## What you have to do
Give the data again exactly, stopping after the "[Sign? ( 'inf'" line.

### Extracted records ###

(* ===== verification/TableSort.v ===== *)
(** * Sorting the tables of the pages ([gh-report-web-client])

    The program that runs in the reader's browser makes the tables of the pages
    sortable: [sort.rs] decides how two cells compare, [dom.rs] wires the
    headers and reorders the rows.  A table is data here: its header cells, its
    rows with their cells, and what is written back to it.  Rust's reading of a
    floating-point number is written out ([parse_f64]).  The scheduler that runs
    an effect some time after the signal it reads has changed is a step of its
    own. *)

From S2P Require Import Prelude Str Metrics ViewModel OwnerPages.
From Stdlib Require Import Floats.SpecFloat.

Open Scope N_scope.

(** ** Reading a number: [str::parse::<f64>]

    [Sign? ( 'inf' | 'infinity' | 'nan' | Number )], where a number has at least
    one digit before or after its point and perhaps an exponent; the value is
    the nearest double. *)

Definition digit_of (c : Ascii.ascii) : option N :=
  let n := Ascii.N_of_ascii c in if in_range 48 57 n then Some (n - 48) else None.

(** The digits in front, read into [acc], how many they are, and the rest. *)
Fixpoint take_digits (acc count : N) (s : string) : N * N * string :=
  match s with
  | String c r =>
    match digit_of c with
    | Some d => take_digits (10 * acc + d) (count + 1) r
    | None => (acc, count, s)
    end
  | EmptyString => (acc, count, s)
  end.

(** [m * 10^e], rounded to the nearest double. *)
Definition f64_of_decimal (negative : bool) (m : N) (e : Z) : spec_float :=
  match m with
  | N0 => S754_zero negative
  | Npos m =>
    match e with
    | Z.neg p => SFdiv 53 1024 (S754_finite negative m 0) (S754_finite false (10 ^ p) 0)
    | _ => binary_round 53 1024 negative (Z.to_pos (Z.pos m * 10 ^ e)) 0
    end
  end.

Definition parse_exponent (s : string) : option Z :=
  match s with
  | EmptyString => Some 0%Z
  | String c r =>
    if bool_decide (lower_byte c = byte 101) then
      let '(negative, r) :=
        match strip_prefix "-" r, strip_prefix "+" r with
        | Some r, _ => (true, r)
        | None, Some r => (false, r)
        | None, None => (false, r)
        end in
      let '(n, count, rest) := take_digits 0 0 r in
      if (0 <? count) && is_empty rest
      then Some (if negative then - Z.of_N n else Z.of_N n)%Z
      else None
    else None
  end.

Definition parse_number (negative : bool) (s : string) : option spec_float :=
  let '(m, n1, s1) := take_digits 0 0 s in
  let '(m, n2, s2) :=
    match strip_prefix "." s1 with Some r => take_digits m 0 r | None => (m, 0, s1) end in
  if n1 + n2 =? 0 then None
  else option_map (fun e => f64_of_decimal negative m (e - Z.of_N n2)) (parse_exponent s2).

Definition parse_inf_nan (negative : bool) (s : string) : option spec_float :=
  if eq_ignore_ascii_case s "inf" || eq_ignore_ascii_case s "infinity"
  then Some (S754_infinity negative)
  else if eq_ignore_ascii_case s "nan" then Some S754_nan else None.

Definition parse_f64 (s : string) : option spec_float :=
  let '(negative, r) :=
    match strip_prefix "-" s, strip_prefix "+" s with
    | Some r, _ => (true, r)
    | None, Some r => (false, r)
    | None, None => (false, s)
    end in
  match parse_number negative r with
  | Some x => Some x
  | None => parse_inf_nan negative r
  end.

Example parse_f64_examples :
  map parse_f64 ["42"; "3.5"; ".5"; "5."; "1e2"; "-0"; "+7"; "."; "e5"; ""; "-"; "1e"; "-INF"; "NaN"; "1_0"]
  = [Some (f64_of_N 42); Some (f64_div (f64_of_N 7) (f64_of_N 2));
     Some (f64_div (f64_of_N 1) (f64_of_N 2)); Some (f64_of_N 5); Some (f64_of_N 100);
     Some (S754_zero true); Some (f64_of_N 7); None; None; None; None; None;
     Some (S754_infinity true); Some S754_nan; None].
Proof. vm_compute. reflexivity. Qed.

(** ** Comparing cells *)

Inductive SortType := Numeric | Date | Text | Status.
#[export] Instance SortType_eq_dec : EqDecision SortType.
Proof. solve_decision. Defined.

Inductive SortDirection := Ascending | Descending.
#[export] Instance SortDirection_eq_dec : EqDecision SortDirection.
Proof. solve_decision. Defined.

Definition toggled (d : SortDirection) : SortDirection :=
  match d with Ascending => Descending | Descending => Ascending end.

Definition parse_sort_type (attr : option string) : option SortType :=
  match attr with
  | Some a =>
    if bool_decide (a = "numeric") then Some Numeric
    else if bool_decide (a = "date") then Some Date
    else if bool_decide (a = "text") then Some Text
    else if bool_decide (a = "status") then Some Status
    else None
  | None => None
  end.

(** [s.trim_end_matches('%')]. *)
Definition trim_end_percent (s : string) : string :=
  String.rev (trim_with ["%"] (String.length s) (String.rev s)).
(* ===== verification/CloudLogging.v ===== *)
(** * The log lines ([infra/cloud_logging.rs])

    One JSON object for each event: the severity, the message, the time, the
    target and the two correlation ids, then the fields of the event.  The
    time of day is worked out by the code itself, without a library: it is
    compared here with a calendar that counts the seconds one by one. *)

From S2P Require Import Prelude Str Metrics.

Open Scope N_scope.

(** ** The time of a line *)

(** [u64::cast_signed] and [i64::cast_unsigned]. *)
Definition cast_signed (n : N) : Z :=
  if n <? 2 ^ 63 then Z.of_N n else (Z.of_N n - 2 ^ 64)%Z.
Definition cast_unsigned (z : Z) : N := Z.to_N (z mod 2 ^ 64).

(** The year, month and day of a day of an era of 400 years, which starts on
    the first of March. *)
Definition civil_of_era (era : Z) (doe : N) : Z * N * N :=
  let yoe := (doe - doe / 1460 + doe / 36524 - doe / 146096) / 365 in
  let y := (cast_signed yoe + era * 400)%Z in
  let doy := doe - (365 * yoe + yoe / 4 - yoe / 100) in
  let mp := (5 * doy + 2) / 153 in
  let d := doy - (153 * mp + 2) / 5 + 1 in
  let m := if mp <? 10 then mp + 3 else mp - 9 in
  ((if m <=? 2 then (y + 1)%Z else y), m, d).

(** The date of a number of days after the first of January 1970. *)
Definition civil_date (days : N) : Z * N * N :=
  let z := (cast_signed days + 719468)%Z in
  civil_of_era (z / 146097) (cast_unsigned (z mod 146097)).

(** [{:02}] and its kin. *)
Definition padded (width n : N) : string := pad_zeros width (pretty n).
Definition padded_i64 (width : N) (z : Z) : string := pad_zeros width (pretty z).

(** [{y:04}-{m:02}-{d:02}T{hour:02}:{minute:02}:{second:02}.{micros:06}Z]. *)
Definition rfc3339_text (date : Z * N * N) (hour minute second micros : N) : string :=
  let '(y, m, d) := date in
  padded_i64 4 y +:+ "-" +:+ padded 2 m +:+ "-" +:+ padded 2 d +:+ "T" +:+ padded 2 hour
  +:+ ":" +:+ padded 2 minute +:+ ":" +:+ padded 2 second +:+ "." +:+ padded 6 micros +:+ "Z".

###

## Exercise result
(* ===== verification/TableSort.v ===== *)
(** * Sorting the tables of the pages ([gh-report-web-client])

    The program that runs in the reader's browser makes the tables of the pages
    sortable: [sort.rs] decides how two cells compare, [dom.rs] wires the
    headers and reorders the rows.  A table is data here: its header cells, its
    rows with their cells, and what is written back to it.  Rust's reading of a
    floating-point number is written out ([parse_f64]).  The scheduler that runs
    an effect some time after the signal it reads has changed is a step of its
    own. *)

From S2P Require Import Prelude Str Metrics ViewModel OwnerPages.
From Stdlib Require Import Floats.SpecFloat.

Open Scope N_scope.

(** ** Reading a number: [str::parse::<f64>]

    [Sign? ( 'inf' | 'infinity' | 'nan' | Number )], where a number has at least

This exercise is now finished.